> [Exercise objective] Each record below needs to be copied out exactly as it stands.

> [Data supplied]
Lemma wp_fork cur t (k : kstate S) p c i l (Q : Z -> sys S -> Prop) :
  KERNBASE < kend -> KERNLINK < kdata < KERNBASE + PHYSTOP /\ kdata mod 4096 = 0 ->
  procs t !! cur = Some p -> p_state p = RUNNING -> p_cwd p = Some c -> f_icache (k_fs k) !! c = Some i ->
  files_ok (p_ofile p) (k_ftable k) ->
  (forall j q, procs t !! j = Some q -> p_state q = UNUSED -> p_ofile q = replicate (length (p_ofile p)) None) ->
  vrep kend (k_mem k) l -> aspace (k_mem k) (p_pgdir p) -> 0 <= p_sz p <= KERNBASE ->
  (forall va, 0 <= va < p_sz p -> is_Some (upage (k_mem k) (p_pgdir p) va)) ->
  (forall y', not_forked l (mkSys t k) y' ->
     (forall j q, procs t !! j = Some q -> p_state q <> UNUSED) \/
     Z.of_nat (length l) <= 1026 + (p_sz p + 4095) / 4096 -> Q (-1) y') ->
  (forall np y', forked cur np p (mkSys t k) y' -> Q (nextpid t) y') ->
  wp (fork kend kdata pol cur) (mkSys t k) Q.
Proof.
  intros Hk Hkd Hp Hrun Hc Hi Hok Hun Hv Ha Hsz Hall HF HT. unfold fork.
  assert (Hdiv : 0 <= (p_sz p + 4095) / 4096) by (apply Z.div_pos; lia).
  apply wp_bind. eapply wp_allocproc; [exact Hv|..].
  - intros Hno. apply wp_ret, HF; [|by left]. split; try done. eauto.
  - intros np q q' Hq Hu Hu' ->. apply wp_ret, HF; [|right; cbn; lia].
    replace k with (File.set_mem (k_mem k) k) at 2 by (by destruct k). by eapply not_forked_child.
  - intros np q a l' km Hq Hu -> Ha0 Hkm Hkp. pose proof (lookup_lt_Some _ _ _ Hq) as Hlt.
    assert (Hne : np <> cur) by congruence. set (q0 := Proc.set_mem _ _ a _).
    set (m1 := mkVmem km (v_page (k_mem k))).
    assert (Hv1 : vrep kend m1 l') by (by eapply vrep_tail).
    assert (Hsame : forall b, owned (k_mem k) (p_pgdir p) b -> v_page m1 !! b = v_page (k_mem k) !! b) by done.
    destruct (same_space _ m1 _ Ha Hsame) as (Ha1 & _ & _ & _).
    unfold with_child. apply wp_bind, wp_ptable. eapply wp_getp; [cbn; by rewrite list_lookup_insert_ne|].
    apply wp_bind, wp_kernel, wp_vm. cbn [k_mem File.set_mem].
    eapply (wp_copyuvm kend kdata Hk Hkd m1 l'); [exact Hv1|exact Ha1|exact Hsz|..].
    + intros n Hn. eapply present_pages; [exact Hv1|apply Ha1|exact Hsz|exact Hall|exact Hn].
    + intros m2 l2 [R1 R2 R3] Hlen. apply wp_bind, wp_ptable. upd_again. apply wp_bind, wp_ptable.
      eapply wp_getp; [cbn; by apply list_lookup_insert_eq|]. rewrite Z.eqb_refl.
      apply wp_bind, wp_kernel. unfold mem_op. apply wp_vm. unfold vm_alloc. apply wp_zoom.
      destruct Hkp as [Hpo Hpr]. unfold KERNBASE in Hpr.
      assert (Hnl : a ∉ l2).
      { rewrite R2. pose proof (kr_nodup _ _ _ (vr_mem _ _ _ Hv)) as Hnd. by apply NoDup_cons in Hnd as [? _]. }
      eapply wp_kfree; [apply R1|done|cbn; lia|done|]. intros km2 Hkm2 _.
      apply wp_bind, wp_ptable. upd_again. apply wp_bind, wp_ptable. upd_again. apply wp_ret. apply HF.
      * eapply (not_forked_child (a :: l') np q _ (s32 (nextpid t + 1)) t k (mkVmem km2 (v_page m2)) (a :: l2)); try done.
        -- split; [done| |].
           ++ intros b [->|Hb]%elem_of_cons; cbn; rewrite R3; [|by apply (vr_free _ _ _ Hv); right; apply R2].
              apply (vr_free _ _ _ Hv). by left.
           ++ cbn. rewrite R3. apply (vr_used _ _ _ Hv).
        -- apply perm_skip. apply NoDup_Permutation; [apply (vr_mem _ _ _ R1)|apply (vr_mem _ _ _ Hv1)|done].
      * right. cbn [length]. lia.
    + intros d m2 l2 Hd Hb Hcp. apply wp_bind, wp_ptable. upd_again. apply wp_bind, wp_ptable.
      eapply wp_getp; [cbn; by apply list_lookup_insert_eq|]. rewrite (proj2 (Z.eqb_neq _ _)) by done.
      apply (fork_child_entry (set_procs (<[np := Proc.set_mem (p_sz q0) d (p_kstack q0) q0]> (procs t)) t)
        (File.set_mem m2 k) np cur p (Proc.set_mem (p_sz q0) d (p_kstack q0) q0) (s32 (nextpid t + 1)) c i); try done.
      * by apply list_lookup_insert_eq.
      * transitivity (p_ofile q); [unfold q0; by destruct pol|]. by eapply Hun.
      * intros ft q' Hft S1 S2 S3 S4 S5 S6 S7 S8 S9.
        match goal with |- Q _ (mkSys ?t' _) =>
          assert (Ec : procs t' = <[np := q']> (procs t)) by (apply list_insert_insert_eq) end.
        replace (p_pid (Proc.set_mem _ d _ q0)) with (nextpid t) in * by (unfold q0; by destruct pol).
        apply (HT np). pose proof Hb as [B1 B2 B3 B4 B5 B6]. split; cbn [y_tab y_k].
        -- by rewrite Hq, <- Hu.
        -- exists q'. split; [etransitivity; [exact (f_equal (fun z => z !! np) Ec)|by apply list_lookup_insert_eq]|].
           cbn in S6, S7. rewrite S6. split_and!; try done.
           ++ rewrite S7. unfold q0. by destruct pol.
           ++ intros b Hb'. assert (Hbl : b ∈ l') by (apply B4; auto). apply (vr_free _ _ _ Hv). by right.
           ++ intros va Hva. change (umem (k_mem k) (p_pgdir p) va) with (umem m1 (p_pgdir p) va).
              eapply copied_umem; [exact Hv1|exact B1|apply Ha1|apply B2| |exact Hcp|exact Hva]. lia.
        -- intros j Hj. etransitivity; [exact (f_equal (fun z => z !! j) Ec)|by apply list_lookup_insert_ne].
        -- exact Hft.
        -- intros c' i' E1 E2. cbn. rewrite Hc in E1. injection E1 as <-. cbn in E2. rewrite Hi in E2. by injection E2 as <-.
        -- intros b x Hbx. cbn. by apply B3.
Qed.
End fork.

> [Result of the exercise]
Lemma wp_fork cur t (k : kstate S) p c i l (Q : Z -> sys S -> Prop) :
  KERNBASE < kend -> KERNLINK < kdata < KERNBASE + PHYSTOP /\ kdata mod 4096 = 0 ->
  procs t !! cur = Some p -> p_state p = RUNNING -> p_cwd p = Some c -> f_icache (k_fs k) !! c = Some i ->
  files_ok (p_ofile p) (k_ftable k) ->
  (forall j q, procs t !! j = Some q -> p_state q = UNUSED -> p_ofile q = replicate (length (p_ofile p)) None) ->
  vrep kend (k_mem k) l -> aspace (k_mem k) (p_pgdir p) -> 0 <= p_sz p <= KERNBASE ->
  (forall va, 0 <= va < p_sz p -> is_Some (upage (k_mem k) (p_pgdir p) va)) ->
  (forall y', not_forked l (mkSys t k) y' ->
     (forall j q, procs t !! j = Some q -> p_state q <> UNUSED) \/
     Z.of_nat (length l) <= 1026 + (p_sz p + 4095) / 4096 -> Q (-1) y') ->
  (forall np y', forked cur np p (mkSys t k) y' -> Q (nextpid t) y') ->
  wp (fork kend kdata pol cur) (mkSys t k) Q.
Proof.
  intros Hk Hkd Hp Hrun Hc Hi Hok Hun Hv Ha Hsz Hall HF HT. unfold fork.
  assert (Hdiv : 0 <= (p_sz p + 4095) / 4096) by (apply Z.div_pos; lia).
  apply wp_bind. eapply wp_allocproc; [exact Hv|..].
  - intros Hno. apply wp_ret, HF; [|by left]. split; try done. eauto.
  - intros np q q' Hq Hu Hu' ->. apply wp_ret, HF; [|right; cbn; lia].
    replace k with (File.set_mem (k_mem k) k) at 2 by (by destruct k). by eapply not_forked_child.
  - intros np q a l' km Hq Hu -> Ha0 Hkm Hkp. pose proof (lookup_lt_Some _ _ _ Hq) as Hlt.
    assert (Hne : np <> cur) by congruence. set (q0 := Proc.set_mem _ _ a _).
    set (m1 := mkVmem km (v_page (k_mem k))).
    assert (Hv1 : vrep kend m1 l') by (by eapply vrep_tail).
    assert (Hsame : forall b, owned (k_mem k) (p_pgdir p) b -> v_page m1 !! b = v_page (k_mem k) !! b) by done.
    destruct (same_space _ m1 _ Ha Hsame) as (Ha1 & _ & _ & _).
    unfold with_child. apply wp_bind, wp_ptable. eapply wp_getp; [cbn; by rewrite list_lookup_insert_ne|].
    apply wp_bind, wp_kernel, wp_vm. cbn [k_mem File.set_mem].
    eapply (wp_copyuvm kend kdata Hk Hkd m1 l'); [exact Hv1|exact Ha1|exact Hsz|..].
    + intros n Hn. eapply present_pages; [exact Hv1|apply Ha1|exact Hsz|exact Hall|exact Hn].
    + intros m2 l2 [R1 R2 R3] Hlen. apply wp_bind, wp_ptable. upd_again. apply wp_bind, wp_ptable.
      eapply wp_getp; [cbn; by apply list_lookup_insert_eq|]. rewrite Z.eqb_refl.
      apply wp_bind, wp_kernel. unfold mem_op. apply wp_vm. unfold vm_alloc. apply wp_zoom.
      destruct Hkp as [Hpo Hpr]. unfold KERNBASE in Hpr.
      assert (Hnl : a ∉ l2).
      { rewrite R2. pose proof (kr_nodup _ _ _ (vr_mem _ _ _ Hv)) as Hnd. by apply NoDup_cons in Hnd as [? _]. }
      eapply wp_kfree; [apply R1|done|cbn; lia|done|]. intros km2 Hkm2 _.
      apply wp_bind, wp_ptable. upd_again. apply wp_bind, wp_ptable. upd_again. apply wp_ret. apply HF.
      * eapply (not_forked_child (a :: l') np q _ (s32 (nextpid t + 1)) t k (mkVmem km2 (v_page m2)) (a :: l2)); try done.
        -- split; [done| |].
           ++ intros b [->|Hb]%elem_of_cons; cbn; rewrite R3; [|by apply (vr_free _ _ _ Hv); right; apply R2].
              apply (vr_free _ _ _ Hv). by left.
           ++ cbn. rewrite R3. apply (vr_used _ _ _ Hv).
        -- apply perm_skip. apply NoDup_Permutation; [apply (vr_mem _ _ _ R1)|apply (vr_mem _ _ _ Hv1)|done].
      * right. cbn [length]. lia.
    + intros d m2 l2 Hd Hb Hcp. apply wp_bind, wp_ptable. upd_again. apply wp_bind, wp_ptable.
      eapply wp_getp; [cbn; by apply list_lookup_insert_eq|]. rewrite (proj2 (Z.eqb_neq _ _)) by done.
      apply (fork_child_entry (set_procs (<[np := Proc.set_mem (p_sz q0) d (p_kstack q0) q0]> (procs t)) t)
        (File.set_mem m2 k) np cur p (Proc.set_mem (p_sz q0) d (p_kstack q0) q0) (s32 (nextpid t + 1)) c i); try done.
      * by apply list_lookup_insert_eq.
      * transitivity (p_ofile q); [unfold q0; by destruct pol|]. by eapply Hun.
      * intros ft q' Hft S1 S2 S3 S4 S5 S6 S7 S8 S9.
        match goal with |- Q _ (mkSys ?t' _) =>
          assert (Ec : procs t' = <[np := q']> (procs t)) by (apply list_insert_insert_eq) end.
        replace (p_pid (Proc.set_mem _ d _ q0)) with (nextpid t) in * by (unfold q0; by destruct pol).
        apply (HT np). pose proof Hb as [B1 B2 B3 B4 B5 B6]. split; cbn [y_tab y_k].
        -- by rewrite Hq, <- Hu.
        -- exists q'. split; [etransitivity; [exact (f_equal (fun z => z !! np) Ec)|by apply list_lookup_insert_eq]|].
           cbn in S6, S7. rewrite S6. split_and!; try done.
           ++ rewrite S7. unfold q0. by destruct pol.
           ++ intros b Hb'. assert (Hbl : b ∈ l') by (apply B4; auto). apply (vr_free _ _ _ Hv). by right.
           ++ intros va Hva. change (umem (k_mem k) (p_pgdir p) va) with (umem m1 (p_pgdir p) va).
              eapply copied_umem; [exact Hv1|exact B1|apply Ha1|apply B2| |exact Hcp|exact Hva]. lia.
        -- intros j Hj. etransitivity; [exact (f_equal (fun z => z !! j) Ec)|by apply list_lookup_insert_ne].
        -- exact Hft.
        -- intros c' i' E1 E2. cbn. rewrite Hc in E1. injection E1 as <-. cbn in E2. rewrite Hi in E2. by injection E2 as <-.
        -- intros b x Hbx. cbn. by apply B3.
Qed.
End fork.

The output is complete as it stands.